In the Azure portal, go into your storage account to grant your web app access. Select Access control (IAM) in the left pane, and then select Role assignments. You'll see a list of who has access to the storage account. Now you want to add a role assignment to a robot, the app service that needs access to the storage account. Select Add > Add role assignment to open the Add role assignment page. https://learn.microsoft.com/en-us/entra/identity-platform/multi-service-web-app-access-storage?tabs=azure-portal%2Cprogramming-language-csharp#grant-access-to-the-storage-account

C is the correct answer because access to resources in Azure is dealt with through Azure Role-Based Access Control (RBAC).

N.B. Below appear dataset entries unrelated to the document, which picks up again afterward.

(* ===== verification/Heap.v ===== *)
(** * Heaps of the C++ library: [bits/stl_heap.h]

    A range is a list with the number of its elements that belong to it; an
    access outside the list is [None].  The values are copied where the code
    moves them: a moved-from element is overwritten before it is read.  The
    comparison is a parameter; the overloads without one use [operator<]. *)
From S2P Require Import Prelude.

Section Heap.
Context {A : Type}.
Implicit Types l : list A.

Definition store (i : nat) (x : A) l : option (list A) :=
  if decide (i < length l)%nat then Some (<[i := x]> l) else None.

(** [(i - 1) / 2] of a signed index. *)
Definition parent (i : nat) : nat := (i - 1) / 2.

(** ** Working functions, with the comparison *)
Section compare.
  Context (comp : A -> A -> bool).

Fixpoint is_heap_until_loop (fuel : nat) (l : list A) (n par child : nat) : option nat :=
  match fuel with
  | O => None
  | S fuel' =>
      if (child <? n)%nat then
        x ← l !! par; y ← l !! child;
        if comp x y then Some child
        else is_heap_until_loop fuel' l n (if Nat.even child then S par else par) (S child)
      else Some n
  end.

(** The loop makes at most [n] steps. *)
Definition __is_heap_until (l : list A) (n : nat) : option nat :=
  is_heap_until_loop (S n) l n 0 1.

Fixpoint push_loop (fuel : nat) (l : list A) (hole top : nat) (value : A) : option (list A) :=
  match fuel with
  | O => None
  | S fuel' =>
      if (top <? hole)%nat then
        x ← l !! parent hole;
        if comp x value then
          l ← store hole x l; push_loop fuel' l (parent hole) top value
        else store hole value l
      else store hole value l
  end.

(** The hole moves to its parent, so its index bounds the number of steps. *)
Definition __push_heap (l : list A) (hole top : nat) (value : A) : option (list A) :=
  push_loop (S hole) l hole top value.

(** The first loop: the larger child moves into the hole. *)
Fixpoint sift_loop (fuel : nat) (l : list A) (hole len : nat) : option (list A * nat) :=
  match fuel with
  | O => None
  | S fuel' =>
      if (hole <? (len - 1) / 2)%nat then
        let second := (2 * (hole + 1))%nat in
        x ← l !! second; y ← l !! (second - 1)%nat;
        let '(second, x) := if comp x y then ((second - 1)%nat, y) else (second, x) in
        l ← store hole x l; sift_loop fuel' l second len
      else Some (l, hole)
  end.

(** [second == (len - 2) / 2] of signed numbers, for an even [len]. *)
Definition __adjust_heap (l : list A) (hole len : nat) (value : A) : option (list A) :=
  '(l, second) ← sift_loop (S len) l hole len;
  if Nat.even len && (second + 1 =? len / 2)%nat then
    let second' := (2 * (second + 1))%nat in
    x ← l !! (second' - 1)%nat;
    l ← store second x l; __push_heap l (second' - 1) hole value
  else __push_heap l second hole value.

(** [last] is the index of [__last], [result] that of [__result]. *)
Definition __pop_heap (l : list A) (last result : nat) : option (list A) :=
  value ← l !! result;
  x ← l !! 0%nat;
  l ← store result x l; __adjust_heap l 0 last value.

Fixpoint make_loop (l : list A) (len par : nat) : option (list A) :=
  value ← l !! par;
  l ← __adjust_heap l par len value;
  match par with O => Some l | S par' => make_loop l len par' end.

Definition __make_heap (l : list A) (len : nat) : option (list A) :=
  if (len <? 2)%nat then Some l else make_loop l len ((len - 2) / 2).

Fixpoint __sort_heap (l : list A) (last : nat) : option (list A) :=
  match last with
  | S (S _ as last') => l ← __pop_heap l last' last'; __sort_heap l last'
  | _ => Some l
  end.

(** ** The interface with a comparison functor *)
Definition push_heap_comp (l : list A) (last : nat) : option (list A) :=
  value ← l !! (last - 1)%nat; __push_heap l (last - 1) 0 value.
Definition pop_heap_comp (l : list A) (last : nat) : option (list A) :=
  if (1 <? last)%nat then __pop_heap l (last - 1) (last - 1) else Some l.
Definition make_heap_comp (l : list A) (last : nat) : option (list A) := __make_heap l last.
Definition sort_heap_comp (l : list A) (last : nat) : option (list A) := __sort_heap l last.
Definition is_heap_until_comp (l : list A) (last : nat) : option nat := __is_heap_until l last.
Definition is_heap_comp (l : list A) (last : nat) : option bool :=
  n ← __is_heap_until l last; Some (n =? last)%nat.
End compare.

(** ** The interface with [operator<] *)
Section less.
  Context (less : A -> A -> bool).

Definition push_heap (l : list A) (last : nat) : option (list A) :=
  value ← l !! (last - 1)%nat; __push_heap less l (last - 1) 0 value.
Definition pop_heap (l : list A) (last : nat) : option (list A) :=
  if (1 <? last)%nat then __pop_heap less l (last - 1) (last - 1) else Some l.
Definition make_heap (l : list A) (last : nat) : option (list A) := __make_heap less l last.
Definition sort_heap (l : list A) (last : nat) : option (list A) := __sort_heap less l last.
Definition is_heap_until (l : list A) (last : nat) : option nat := __is_heap_until less l last.
Definition is_heap (l : list A) (last : nat) : option bool :=
  n ← is_heap_until l last; Some (n =? last)%nat.
End less.
End Heap.
(* ===== verification/SortCorrect.v ===== *)
(** * Sorting and selection are correct

    For a strict weak order [sort] sorts its range in place, [partial_sort]
    sorts the smallest elements into its front, and [nth_element] puts the
    element of a rank in its place, between those before and those after it.
    None reads or writes outside of its range. *)
From stdpp Require Import sorting.
From S2P Require Import Prelude Heap HeapProps AlgoBase AlgoBaseProps Sort SortProps.

#[local] Set Default Proof Using "Type*".

Section SortCorrect.
Context {A : Type} (comp : A -> A -> bool) `{!StrictWeakOrder comp}.
Implicit Types m s t pre r post : list A.
#[local] Abbreviation le := (HeapProps.le comp).
#[local] Abbreviation sorted := (StronglySorted le).

Lemma sorted_lookup s : sorted s -> forall i j x y, (i < j)%nat ->
  s !! i = Some x -> s !! j = Some y -> le x y.
Proof.
  induction 1 as [|z s Hs IH Hz]; intros i j x y Hij Hi Hj; [done|].
  destruct j as [|j]; [lia|]. destruct i as [|i]; simpl in Hi, Hj.
  - injection Hi as <-. rewrite Forall_lookup in Hz. by apply (Hz j).
  - apply (IH i j); [lia|done..].
Qed.

(** ** Something in front of the range *)
Lemma rearranged_front pre k r r' : rearranged 0 k r r' ->
  rearranged (length pre) (length pre + k) (pre ++ r) (pre ++ r').
Proof.
  intros [Hp Hf]. split; [by rewrite Hp|]. intros i Hi.
  destruct (decide (i < length pre)%nat); [by rewrite !lookup_app_l by lia|].
  rewrite !lookup_app_r by lia. apply Hf. lia.
Qed.

Lemma all_in_front pre i j P r :
  all_in i j P r <-> all_in (length pre + i) (length pre + j) P (pre ++ r).
Proof.
  split; intros Ha k x Hk Hx.
  - rewrite lookup_app_r in Hx by lia. apply (Ha (k - length pre)%nat); [lia|done].
  - apply (Ha (length pre + k)%nat); [lia|]. rewrite lookup_app_r by lia.
    rewrite <-Hx. f_equal. lia.
Qed.

Lemma memory_split m first : (first <= length m)%nat ->
  exists pre r, m = pre ++ r /\ length pre = first.
Proof.
  intros Hf. exists (take first m), (drop first m). rewrite take_drop, length_take. split; [done|lia].
Qed.

(** ** Selecting with a heap *)
Lemma heap_select_spec m first mid last : (first < mid <= last)%nat -> (last <= length m)%nat ->
  exists m', __heap_select comp m first mid last = Some m' /\ rearranged first last m m' /\
    heap_from comp 0 (mid - first) (drop first m') /\
    all_in first mid (fun x => all_in mid last (fun y => le x y) m') m'.
Proof.
  intros Hf Hl. destruct (memory_split m first) as (pre & r & -> & Hpre); [lia|].
  rewrite length_app in Hl.
  destruct (heap_select_0 comp r (mid - first) (last - first)) as (r' & E & Hr & Hh & Hs); [lia|lia|].
  pose proof (heap_select_app comp pre r (mid - first) (last - first)) as Ea. rewrite E in Ea.
  replace (length pre + (mid - first))%nat with mid in Ea by lia.
  replace (length pre + (last - first))%nat with last in Ea by lia. rewrite Hpre in Ea.
  exists (pre ++ r'). split; [exact Ea|]. split.
  { apply (rearranged_front pre) in Hr. rewrite Hpre in Hr.
    by replace (first + (last - first))%nat with last in Hr by lia. }
  split; [by rewrite (drop_app_length' pre r' first) by done|].
  intros i x Hi Hx j y Hj Hy. rewrite lookup_app_r in Hx, Hy by lia.
  apply (Hs (i - length pre)%nat x ltac:(lia) Hx (j - length pre)%nat y); [lia|done].
Qed.

(** ** partial_sort *)
Lemma partial_sort_spec m first mid last : (first < mid <= last)%nat -> (last <= length m)%nat ->
  exists s t, __partial_sort comp m first mid last = Some (take first m ++ s ++ t ++ drop last m) /\
    length s = (mid - first)%nat /\ s ++ t ≡ₚ slice first last m /\ sorted s /\
    Forall (fun x => Forall (le x) t) s.
Proof.
  intros Hf Hl. unfold __partial_sort.
  destruct (heap_select_spec m first mid last Hf Hl) as (m' & -> & Hr & Hh & Hs).
  cbn [mbind option_bind]. pose proof (rearranged_length _ _ _ _ Hr) as Hlen. unfold from.
  destruct (sort_heap_spec comp (mid - first) (drop first m')) as (s & -> & Hp & Hso);
    [rewrite length_drop; lia|done|].
  cbn [mbind option_bind]. exists s, (slice mid last m').
  pose proof (Permutation_length Hp) as Hls. rewrite length_take, length_drop in Hls.
  assert (s ≡ₚ slice first mid m') as Hp' by done.
  split; [|split; [lia|split; [|split; [done|]]]].
  - f_equal. rewrite (rearranged_take _ _ _ _ Hr). f_equal. f_equal.
    rewrite drop_drop. replace (first + (mid - first))%nat with mid by lia.
    rewrite <-(rearranged_drop _ _ _ _ Hr). unfold slice.
    rewrite <-(take_drop (last - mid) (drop mid m')) at 1. f_equal. rewrite drop_drop. f_equal. lia.
  - rewrite <-(rearranged_slice first last m m') by (done || lia). rewrite Hp'.
    unfold slice. rewrite <-(take_drop (mid - first) (take (last - first) (drop first m'))).
    rewrite take_take, skipn_firstn_comm, drop_drop.
    replace (Nat.min (mid - first) (last - first)) with (mid - first)%nat by lia.
    replace (first + (mid - first))%nat with mid by lia.
    by replace (last - first - (mid - first))%nat with (last - mid)%nat by lia.
  - rewrite Hp'. apply all_in_slice. eapply all_in_impl, Hs. intros x Hx. by apply all_in_slice.
Qed.

(** ** Introsort

    Quicksort leaves a minimum of the range among the first sixteen elements:
    that is what the unguarded insertions rely on. *)
Definition min_in_front first last m : Prop :=
  exists i x, (first <= i < first + _S_threshold)%nat /\ (i < last)%nat /\ m !! i = Some x /\
    all_in first last (fun y => le x y) m.

(** Every small range has a minimum. *)
Lemma range_min m first n : (0 < n)%nat -> (first + n <= length m)%nat ->
  exists i x, (first <= i < first + n)%nat /\ m !! i = Some x /\
    all_in first (first + n) (fun y => le x y) m.
Proof.
  induction n as [|n IH]; intros Hn Hl; [lia|].
  destruct (lookup_lt_is_Some_2 m (first + n)) as [z Hz]; [lia|].
  assert (forall x, le x z -> all_in first (first + n) (fun y => le x y) m ->
    all_in first (first + S n) (fun y => le x y) m) as Hext.
  { intros x Hx Ha j y Hj Hy. destruct (decide (j = first + n)%nat) as [->|?].
    - rewrite Hz in Hy. by injection Hy as <-.
    - apply (Ha j); [lia|done]. }
  destruct (decide (n = 0%nat)) as [->|Hne].
  { exists (first + 0)%nat, z. split; [lia|]. split; [done|]. apply Hext; [apply (le_refl comp)|].
    apply all_in_empty. lia. }
  destruct IH as (i & x & Hi & Hx & Ha); [lia|lia|].
  destruct (comp z x) eqn:Hc.
  - exists (first + n)%nat, z. split; [lia|]. split; [done|]. apply Hext; [apply (le_refl comp)|].
    eapply all_in_impl, Ha. intros y Hy. apply (le_trans comp _ x); [by apply (le_total comp)|done].
  - exists i, x. split; [lia|]. split; [done|]. by apply Hext.
Qed.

This allows fine-grained access management for Azure. System-assigned managed identities can be assigned roles through IAM settings of a resource, granting them permissions to perform certain actions. To access files in Azure Storage, you would assign the Storage Blob Data Reader role for read access and the Storage Blob Data Contributor role for write access to the managed identity in the IAM settings. Here's the Microsoft documentation needed about granting access using RBAC and Azure AD identities: https://docs.microsoft.com/en-us/azure/role-based-access-control/role-assignments-portal

Access control (IAM) settings in Azure allow you to manage access to various resources within your Azure subscription. If you want to ensure that the WebApp1 web app can read and write files in storage1, you must grant the web app the appropriate permissions on the storage1 storage account. By configuring access control (IAM) for the storage account "storage1", you can assign the necessary permissions (such as "Storage Blob Data Contributor" or "Storage Blob Data Reader") to the web app's managed identity to access the Blob services can access to read and write files.